Thanks. But, actually, no. I probably did not explain this very well: There is no /boot partition on the boot disk. The boot disk (/dev/sda) is the original WinXP install. When I later installed Hardy (now up to Karmic) on /dev/sdb, I simply installed (legacy) grub (now replaced with grub2) on the MBR of the WinXP disk.

newbie001
April 18th, 2010, 05:18 PM
Perhaps it would be more accurate to say... I need to replace /dev/sda and then install grub to the MBR in such a way that it still finds Ubuntu on /dev/sdb. Perhaps grub will automagically discover Windows on /dev/sda and all my Ubuntu kernels on /dev/sdb. But just in case it does not, I'd like to know what I should get from the failing /dev/sda before I replace it with a shiny new terabyte. :)

oldfred
April 18th, 2010, 07:12 PM
I prefer to have to boot loader of a system on the same drive as the system when your have more than one drive. I would install grub2 the sdb and make it the boot drive in BIOS.

When you replace sda you can just run sudo update-grub and it will find your new windows install. Also then you will not have any issues with the windows boot loader installing to the MBR of sda. The only time you may have issue is if you remove sda, sdb will become sda and any reference to sdb may be wrong. If all your settings particularly grub and fstab use UUIDs you should have no problems.

newbie001
April 18th, 2010, 08:21 PM
I prefer to have to boot loader of a system on the same drive as the system when your have more than one drive. I would install grub2 the sdb and make it the boot drive in BIOS.

I think that's excellent advice. In fact, I just did exactly that just before I read your reply. :)



When you replace sda you can just run sudo update-grub and it will find your new windows install. Also then you will not have any issues with the windows boot loader installing to the MBR of sda. The only time you may have issue is if you remove sda, sdb will become sda and any reference to sdb may be wrong. If all your settings particularly grub and fstab use UUIDs you should have no problems.

I have not actually unplugged /dev/sda *yet* so it's not acid-washed yet. As you say, /dev/sdb will probably become /dev/sda, although BIOS might have some say in this. It appears that my /boot/grub/grub.cfg uses UUIDs, but I have not checked /etc/fstab yet.

Thanks for the clue!

newbie001
April 19th, 2010, 08:09 PM
I prefer to have to boot loader of a system on the same drive as the system when your have more than one drive. I would install grub2 the sdb and make it the boot drive in BIOS.

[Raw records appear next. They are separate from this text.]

(** * vmware.py: waiting for vSphere tasks, power operations and snapshot revert

    A shallow embedding of [src/vmware.py].  The script talks to a vSphere
    server through pyVmomi; here the server is a script of replies and every
    remote call the program issues is recorded, in order, as an event. *)

From stdpp Require Import base decidable option list strings.
From Stdlib Require Import Lia.

(** ** The pyVmomi objects, as far as the script reads them *)

(** [vim.TaskInfo.State] *)
Inductive TaskInfo_State := State_queued | State_running | State_success | State_error.

Global Instance TaskInfo_State_eq_dec : EqDecision TaskInfo_State.
Proof. solve_decision. Defined.

(** [vmodl.MethodFault]: what [task.info.error] holds and [raise] throws. *)
Record MethodFault := { fault_msg : string }.

Global Instance MethodFault_eq_dec : EqDecision MethodFault.
Proof. solve_decision. Defined.

(** A [vim.Task] managed object: the script reads [str(task)] and, when it
    gives up, [task.info.error]. *)
Record Task := {
  task_str : string;
  task_info_error : MethodFault
}.

Global Instance Task_eq_dec : EqDecision Task.
Proof. solve_decision. Defined.

(** The value of a property change.  For the path ['info'] the server sends a
    [vim.TaskInfo] (only its [state] attribute is read), for ['info.state'] a
    [vim.TaskInfo.State]; [VNone] is an unset value. *)
Inductive Val :=
  | VNone
  | VState (s : TaskInfo_State)
  | VTaskInfo (state : TaskInfo_State).

Global Instance Val_eq_dec : EqDecision Val.
Proof. solve_decision. Defined.

(** [vmodl.query.PropertyCollector.Change] *)
Record PropertyChange := {
  change_name : string;
  change_val : Val
}.

(** [vmodl.query.PropertyCollector.ObjectUpdate] *)
Record ObjectUpdate := {
  objSet_obj : Task;
  objSet_changeSet : list PropertyChange
}.

(** [vmodl.query.PropertyCollector.FilterUpdate] *)
Record FilterUpdate := {
  filterSet_objectSet : list ObjectUpdate
}.

(** [vmodl.query.PropertyCollector.UpdateSet] *)
Record UpdateSet := {
  update_version : string;
  update_filterSet : list FilterUpdate
}.

(** The filter object [pc.CreateFilter] hands back. *)
Record Filter := { filter_id : nat }.

Global Instance Filter_eq_dec : EqDecision Filter.
Proof. solve_decision. Defined.

(** [vim.VirtualMachinePowerState] *)
Inductive VirtualMachinePowerState := poweredOff | poweredOn | suspended.

Global Instance VirtualMachinePowerState_eq_dec : EqDecision VirtualMachinePowerState.
Proof. solve_decision. Defined.

(** [vim.vm.Snapshot]: the object behind a tree node; [RevertToSnapshot_Task]
    is the task the server returns for the call of that name. *)
Record Snapshot := {
  snap_id : string;
  RevertToSnapshot_Task : Task
}.

(** [vim.vm.SnapshotTree] *)
#[warnings="-register-all"]
Inductive SnapshotTree := {
  tree_name : string;
  tree_snapshot : Snapshot;
  childSnapshotList : list SnapshotTree
}.

(** [vim.vm.SnapshotInfo] *)
Record SnapshotInfo := {
  rootSnapshotList : list SnapshotTree
}.

(** [vim.VirtualMachine].  [vm.snapshot] is unset ([None]) for a machine
    that has no snapshot; [PowerOn] and [PowerOff] are the tasks the server
    returns for the calls of those names. *)
Record VirtualMachine := {
  vm_name : string;
  vm_powerState : VirtualMachinePowerState;
  vm_snapshot : option SnapshotInfo;
  PowerOn : Task;
  PowerOff : Task
}.

(** The service instance [si]: [si.content.propertyCollector.CreateFilter]
    answers with a filter object, or with a value that is false in a
    condition ([None]). *)
Record ServiceInstance := {
  CreateFilter : list Task → option Filter
}.

(** ** Effects *)

(** Of the remote calls only [pc.WaitForUpdates], the one blocking call of
    the script, is given replies that may be faults.  [CreateFilter],
    [Destroy], [PowerOn], [PowerOff] and [RevertToSnapshot_Task] are taken to
    come back normally; each of them is recorded as an event. *)

(** Exceptions the modelled code can raise. *)
Inductive Exn :=
  | TaskFault (f : MethodFault)   (* [raise task.info.error] *)
  | AttributeError                (* an attribute read on a value lacking it *)
  | ValueError                    (* [list.remove(x)] with [x] not in the list *)
  | UnboundLocalError             (* a local read before any assignment *)
  | ServerFault (msg : string)    (* a fault raised by a remote call *)
  | TypeError.                    (* a value pyVmomi refuses for a field *)

Global Instance Exn_eq_dec : EqDecision Exn.
Proof. solve_decision. Defined.

(** What the program does to the outside, in program order. *)
Inductive Event :=
  | EvCreateFilter (objectSet : list Task)
  | EvWaitForUpdates (version : option string)
  | EvDestroy (f : Filter)
  | EvPowerOn (vm : VirtualMachine)
  | EvPowerOff (vm : VirtualMachine)
  | EvRevertToSnapshot (snap_obj : Snapshot)
  | EvPrint (args : list string).

(** How a call ends: it returns, it raises, or it never comes back because
    [pc.WaitForUpdates] blocks for good. *)
Inductive Result (A : Type) :=
  | Return (a : A)
  | Raise (e : Exn)
  | Blocked.
Arguments Return {A} a.
Arguments Raise {A} e.
Arguments Blocked {A}.

(** The replies the property collector will give to the coming
    [WaitForUpdates] calls, one per call: a fault or an update set.  When the
    script is used up the call blocks for ever. *)
Definition Pending := list (Exn + UpdateSet).

(** A computation reads replies and emits events. *)
Definition M (A : Type) : Type := Pending → Result A * Pending * list Event.

Definition ret {A} (a : A) : M A := λ p, (Return a, p, []).

Definition bind {A B} (m : M A) (k : A → M B) : M B := λ p,
  match m p with
  | (Return a, p1, ev1) => let '(r, p2, ev2) := k a p1 in (r, p2, ev1 ++ ev2)
  | (Raise e, p1, ev1) => (Raise e, p1, ev1)
  | (Blocked, p1, ev1) => (Blocked, p1, ev1)
  end.

Definition emit (e : Event) : M unit := λ p, (Return tt, p, [e]).

Definition raise {A} (e : Exn) : M A := λ p, (Raise e, p, []).

(** [try: body finally: fin].  The handler runs on return and on raise; an
    exception of the handler replaces the pending outcome. *)
Definition try_finally {A} (body : M A) (fin : M unit) : M A := λ p,
  match body p with
  | (Blocked, p1, ev1) => (Blocked, p1, ev1)
  | (r, p1, ev1) =>
      match fin p1 with
      | (Return _, p2, ev2) => (r, p2, ev1 ++ ev2)
      | (Raise e, p2, ev2) => (Raise e, p2, ev1 ++ ev2)
      | (Blocked, p2, ev2) => (Blocked, p2, ev1 ++ ev2)
      end
  end.

Global Instance M_ret : MRet M := @ret.
Global Instance M_bind : MBind M := λ A B k m, bind m k.

(** Projections of a finished run. *)
Definition result {A} (r : Result A * Pending * list Event) : Result A := r.1.1.
Definition unread {A} (r : Result A * Pending * list Event) : Pending := r.1.2.
Definition events {A} (r : Result A * Pending * list Event) : list Event := r.2.

(** ** [WaitForTasks] *)

(** A [for] loop whose body may raise, over a loop-carried state. *)
Fixpoint for_each {A S} (body : S → A → Exn + S) (l : list A) (s : S) : Exn + S :=
  match l with
  | [] => inr s
  | x :: l' =>
      match body s x with
      | inl e => inl e
      | inr s' => for_each body l' s'
      end
  end.

(** [taskList.remove(x)]: drops the first occurrence, [None] when there is
    none (Python raises [ValueError]). *)
Fixpoint list_remove (x : string) (l : list string) : option (list string) :=
  match l with
  | [] => None
  | y :: l' => if decide (x = y) then Some l' else (y ::.) <$> list_remove x l'
  end.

When you replace sda you can just run sudo update-grub and it will find your new windows install. Also then you will not have any issues with the windows boot loader installing to the MBR of sda. The only time you may have issue is if you remove sda, sdb will become sda and any reference to sdb may be wrong. If all your settings particularly grub and fstab use UUIDs you should have no problems.

Fred, your advice was spot-on. Thanks for talking me down off the ledge. My new setup is as follows:

/dev/sda - WinXP, new drive, bootable, *no* grub.
/dev/sdb - Karmic, bootable, grub2 with entries for Karmic & XP
BIOS set to boot second drive.

Tip: Unplug your "other" drives whenever installing Windows to an initially unformatted disk. Besides being a good idea on principle, failing to do so may result in the Windows installer identifying your other formatted drives/partitions as C:, etc. The installer will happily make, say, F: the root of Windows. And Windows will be happy. But you can bet some legacy app0 will have C:\... hard-coded and then you're out of luck. So spare the Windows instalelr any confusion. Unplug other drives and replug them after installing Windows.

malcove
April 22nd, 2011, 06:06 PM
Just in case anyone has the same problem, I had a system booting from a failing windows xp disk on /dev/sda with Ubuntu on /dev/hdb. I wanted to change the system to boot from the Linux disk /dev/hdb instead. What confused me was that when I changed the system to boot from the other disk grub started thinking of the disk as hd0 instead of hd1, although the it was still /dev/hdb from a device point of view.